(Stored data entries)
(** The assembly shared by [GET /api/users] and [GET /api/export]: an
    object per account row, then every check-in row pushed onto the array
    of its user and date when [usersData[checkin.username]] is truthy.

    [usersData] starts as [{}]: besides its own properties it has a
    prototype.  The assignment [usersData['__proto__'] = {...}] creates no
    property: it makes the assigned object the prototype of [usersData]. *)
Record assembly := Assembly {
  own : gmap string (Data.user_data (list string));
  prototype : option (Data.user_data (list string))
}.

Definition init_user (usersData : assembly) (user : string * string)
  : assembly :=
  if bool_decide (user.1 = "__proto__")
  then Assembly (own usersData) (Some (Data.UserData user.2 ∅))
  else Assembly (<[user.1 := Data.UserData user.2 ∅]> (own usersData))
         (prototype usersData).

(** [if (!checkins[date]) checkins[date] = []; checkins[date].push(activity)]
    on the object [checkins]; [None] when it throws: for a date that
    [checkins] does not have but inherits, the inherited property is truthy
    and has no [push]. *)
Definition push_day (checkins : gmap string (list string))
    (date activity : string) : option (gmap string (list string)) :=
  match checkins !! date with
  | Some activities => Some (<[date := activities ++ [activity]]> checkins)
  | None =>
      if inherited date then None
      else Some (<[date := [activity]]> checkins)
  end.

(** The callback of [checkins.forEach]; [None] when it throws a
    [TypeError].  [usersData[checkin.username]] is the own property if
    there is one; otherwise, when the prototype was replaced, the replacing
    object itself for [__proto__] and its [password] and [checkins] for
    these two names; otherwise the inherited property of
    [Object.prototype], whose [checkins] is [undefined].

    One path ends in an array: for a row of an unregistered user
    [checkins] after a row of the user [__proto__] dated [checkins], the
    lookup [usersData.checkins.checkins[checkin.date]] is a lookup on the
    array of that day.  There the chain is followed to [Object.prototype]
    as everywhere else (for [__proto__] it finds the array's prototype,
    which has a [push]), but not into the array's own indices and
    [length] or the methods of [Array.prototype], which differ between
    engines.  The own properties of [usersData], which are all that is
    sent, do not depend on this path. *)
Definition push_checkin (usersData : assembly) (checkin : checkin_row)
  : option assembly :=
  match own usersData !! username checkin with
  | Some userData =>
      match push_day (Data.checkins userData) (date checkin)
              (activity checkin) with
      | Some days =>
          Some (Assembly
                  (<[username checkin :=
                       Data.UserData (Data.password userData) days]>
                     (own usersData))
                  (prototype usersData))
      | None => None
      end
  | None =>
      match prototype usersData with
      | Some replaced =>
          if bool_decide (username checkin = "__proto__") then
            match push_day (Data.checkins replaced) (date checkin)
                    (activity checkin) with
            | Some days =>
                Some (Assembly (own usersData)
                        (Some (Data.UserData (Data.password replaced) days)))
            | None => None
            end
          else if bool_decide (username checkin = "password") then
            if truthy (Data.password replaced) then None else Some usersData
          else if bool_decide (username checkin = "checkins") then
            match Data.checkins replaced !! "checkins" with
            | Some _ =>
                if inherited (date checkin)
                   && negb (bool_decide (date checkin = "__proto__"))
                then None else Some usersData
            | None => None
            end
          else if inherited (username checkin) then None
          else Some usersData
      | None =>
          if inherited (username checkin) then None else Some usersData
      end
  end.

[WHAT IS BEING ASKED] Transcribe the records above exactly, beginning at the line that contains "sent, do not depend on this path. *)" and ending with the line that contains "Some userData =>", both included, and nothing else.

[EXPECTED ANSWER]
    sent, do not depend on this path. *)
Definition push_checkin (usersData : assembly) (checkin : checkin_row)
  : option assembly :=
  match own usersData !! username checkin with
  | Some userData =>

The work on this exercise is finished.